- **Task directions**:
Repeat nothing but the lines below running from the one containing "(** [openpgp.Key] as" to the one containing "armor_Encode : string -> bytes -> bytes;". Keep both end lines.

- **Collected data**:
......

(** * gpass: the PGP engine (package encrypt) and the repository layer
      (package git), embedded from src/encrypt/encrypt.go.

    Go values are modelled as the code has them: [[]byte] as [list byte],
    [string] as [string], an [error] as the text it carries ([nil] is
    [None]), a pointer that may be [nil] as an [option], and a run-time
    panic (nil dereference) as an explicit outcome.  The two packages keep
    their own name spaces, [Encrypt] and [Git]. *)

From Stdlib Require Import NArith ZArith.
From Stdlib.Strings Require Import Byte Ascii.
From stdpp Require Import base strings list gmap pretty.


(** ** Go basics shared by both packages *)

Definition bytes := list byte.

#[global] Instance byte_eq_decision : EqDecision byte.
Proof.
  intros x y. destruct (Byte.eqb x y) eqn:E.
  - left. now apply Byte.byte_dec_bl.
  - right. now apply Byte.eqb_false.
Defined.

(** A Go [error] value: the message it prints. *)
Definition error := string.

(** The pair [(value, err)] a fallible Go call returns. *)
Inductive result (A : Type) : Type :=
| Ok (a : A)
| Fail (e : error).
Arguments Ok {A} a.
Arguments Fail {A} e.

(** [fmt.Errorf(format + "%s", err)] with a non-nil [err]. *)
Definition Errorf (prefix : string) (err : error) : error := prefix +:+ err.

(** What [fmt] prints for the [%s] verb applied to a nil [error]. *)
Definition nil_verb_s : string := "%!s(<nil>)".

(** A Go call, run from a state [S], either returns (with the state it
    leaves) or panics. *)
Inductive Res (S A : Type) : Type :=
| Ret (a : A) (s : S)
| Crash (s : S).
Arguments Ret {S A} a s.
Arguments Crash {S A} s.

Definition GoM (S A : Type) : Type := S -> Res S A.

Definition ret {S A} (a : A) : GoM S A := fun s => Ret a s.
Definition bind {S A B} (c : GoM S A) (k : A -> GoM S B) : GoM S B :=
  fun s => match c s with
           | Ret a s' => k a s'
           | Crash s' => Crash s'
           end.
Definition panic {S A} : GoM S A := fun s => Crash s.
Definition get {S} : GoM S S := fun s => Ret s s.
Definition put {S} (s' : S) : GoM S unit := fun _ => Ret tt s'.

Notation "x <- c ;; k" := (bind c (fun x => k))
  (at level 100, c at next level, right associativity).
Notation "c ;;; k" := (bind c (fun _ => k))
  (at level 100, right associativity).

Module Encrypt.

(** *** OpenPGP data (golang.org/x/crypto/openpgp), as far as the code
    inspects it *)

(** [packet.PrivateKey]: the code reads its [Encrypted] flag and calls [Decrypt].
    [pk_lock] stands for the passphrase the key material is protected
    with. *)
Record packet_PrivateKey := {
  pk_KeyId : N;
  pk_Encrypted : bool;
  pk_lock : bytes;
}.

(** [openpgp.Subkey]; its [PrivateKey] is a pointer and may be nil. *)
Record Subkey := {
  sub_PrivateKey : option packet_PrivateKey;
}.

(** [openpgp.Entity]: primary private key (a pointer) and subkeys. *)
Record Entity := {
  ent_PrivateKey : option packet_PrivateKey;
  ent_Subkeys : list Subkey;
}.

(** [armor.Block]. *)
Record Block := {
  Type_ : string;
  Body : bytes;
}.

(** [openpgp.PrivateKeyType]. *)
Definition PrivateKeyType : string := "PGP PRIVATE KEY BLOCK".

(** [Decrypt] of [packet.PrivateKey]: a key that is not encrypted is left
    alone and reports no error; otherwise the passphrase must be the one
    the key is locked with, and success clears the flag. *)
Definition PrivateKey_Decrypt (pk : packet_PrivateKey) (passphrase : bytes)
  : packet_PrivateKey * option error :=
  if negb (pk_Encrypted pk) then (pk, None)
  else if decide (passphrase = pk_lock pk)
       then ({| pk_KeyId := pk_KeyId pk; pk_Encrypted := false;
                pk_lock := pk_lock pk |}, None)
       else (pk, Some "openpgp: invalid data: private key checksum failure").

(** *** The world the package runs in *)

(** The controlling terminal: what each coming [terminal.ReadPassword]
    call will return, and what has been printed so far. *)
Record Terminal := {
  stdin : list (bytes * option error);
  stdout : list string;
}.

(** A file on disk: permission bits and content. *)
Record File := {
  perm : N;
  content : bytes;
}.

(** The file system.  [nocreate] are the paths at which creation fails
    (missing or read-only directory), [nochmod] and [nospace] make
    [Chmod] and [Write] fail. *)
Record FS := {
  files : gmap string File;
  umask : N;
  nocreate : gset string;
  nochmod : bool;
  nospace : bool;
}.

(** Process state: the package-level [entityList], the terminal and the
    disk. *)
Record Env := {
  entityList : list Entity;
  tty : Terminal;
  disk : FS;
}.

Definition set_entityList (l : list Entity) (e : Env) : Env :=
  {| entityList := l; tty := tty e; disk := disk e |}.
Definition set_tty (t : Terminal) (e : Env) : Env :=
  {| entityList := entityList e; tty := t; disk := disk e |}.
Definition set_disk (d : FS) (e : Env) : Env :=
  {| entityList := entityList e; tty := tty e; disk := d |}.

Definition M (A : Type) : Type := GoM Env A.

(** [fmt.Print] on the terminal. *)
Definition Print (s : string) : M unit :=
  fun e => Ret tt (set_tty {| stdin := stdin (tty e);
                              stdout := stdout (tty e) ++ [s] |} e).

(** [terminal.ReadPassword(int(syscall.Stdin))]: the next line typed, or
    an error once the input is exhausted. *)
Definition ReadPassword : M (bytes * option error) :=
  fun e => match stdin (tty e) with
           | [] => Ret ([], Some "EOF") e
           | r :: rest =>
               Ret r (set_tty {| stdin := rest; stdout := stdout (tty e) |} e)
           end.

(** [shellPrompt] (encrypt.go:43). *)
Definition shellPrompt : M bytes :=
  Print "Enter passphrase: " ;;;
  r <- ReadPassword ;;
  let '(passphraseByte, err) := r in
  (if err is None then Print (String "010"%char "") else ret tt) ;;;
  ret passphraseByte.

(** [openpgp.Key] as handed to a prompt function: its [PrivateKey] points
    into the session keyring, at the primary key of entity [key_entity]
    or at one of its subkeys. *)
Record Key := {
  key_entity : nat;
  key_subkey : option nat;
}.

(** [openpgp.PromptFunction]. *)
Definition PromptFunction : Type := list Key -> bool -> M (bytes * option error).

(** [PGP] (encrypt.go:18). *)
Record PGP := {
  PrivateKey : bytes;
  Passphrase : PromptFunction;
  Message : bytes;
  Encrypted : bool;
}.

(** The library calls the package makes.  [armor_Encode] is the armoring
    of a whole body into a [bytes.Buffer], which cannot fail;
    [openpgp_Encrypt] hands back a plaintext writer, [wr_Write] reports
    the byte count with its error, and [wr_Close] yields the packets that
    reached the armor writer.  [md_ReadAll] is [ioutil.ReadAll] on
    [md.UnverifiedBody]. *)
Class OpenPGP := {
  armor_Decode : bytes -> result Block;
  armor_Encode : string -> bytes -> bytes;
  openpgp_ReadEntity : bytes -> result Entity;
  Writer : Type;
  openpgp_Encrypt : list Entity -> result Writer;
  wr_Write : Writer -> bytes -> Z * result Writer;
  wr_Close : Writer -> result bytes;
  MessageDetails : Type;
  openpgp_ReadMessage : bytes -> list Entity -> PromptFunction -> M (result MessageDetails);
  md_ReadAll : MessageDetails -> result bytes;
}.

(** [path.Join] of the standard library. *)
Class PathLib := {
  path_Join : string -> string -> string;
}.

(** *** The [os] calls of [WriteFile] *)

Definition set_files (m : gmap string File) (d : FS) : FS :=
  {| files := m; umask := umask d; nocreate := nocreate d;
     nochmod := nochmod d; nospace := nospace d |}.

(** Permission bits: 0400 is bit 8 (owner may read), 0200 bit 7 (owner
    may write). *)
Definition mode_0600 : N := 6 * 64.
Definition mode_0666 : N := 6 * 64 + 6 * 8 + 6.
Definition owner_r (f : File) : bool := N.testbit (perm f) 8.
Definition owner_w (f : File) : bool := N.testbit (perm f) 7.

......

- **Task response**:
(** [openpgp.Key] as handed to a prompt function: its [PrivateKey] points
    into the session keyring, at the primary key of entity [key_entity]
    or at one of its subkeys. *)
Record Key := {
  key_entity : nat;
  key_subkey : option nat;
}.

(** [openpgp.PromptFunction]. *)
Definition PromptFunction : Type := list Key -> bool -> M (bytes * option error).

(** [PGP] (encrypt.go:18). *)
Record PGP := {
  PrivateKey : bytes;
  Passphrase : PromptFunction;
  Message : bytes;
  Encrypted : bool;
}.

(** The library calls the package makes.  [armor_Encode] is the armoring
    of a whole body into a [bytes.Buffer], which cannot fail;
    [openpgp_Encrypt] hands back a plaintext writer, [wr_Write] reports
    the byte count with its error, and [wr_Close] yields the packets that
    reached the armor writer.  [md_ReadAll] is [ioutil.ReadAll] on
    [md.UnverifiedBody]. *)
Class OpenPGP := {
  armor_Decode : bytes -> result Block;
  armor_Encode : string -> bytes -> bytes;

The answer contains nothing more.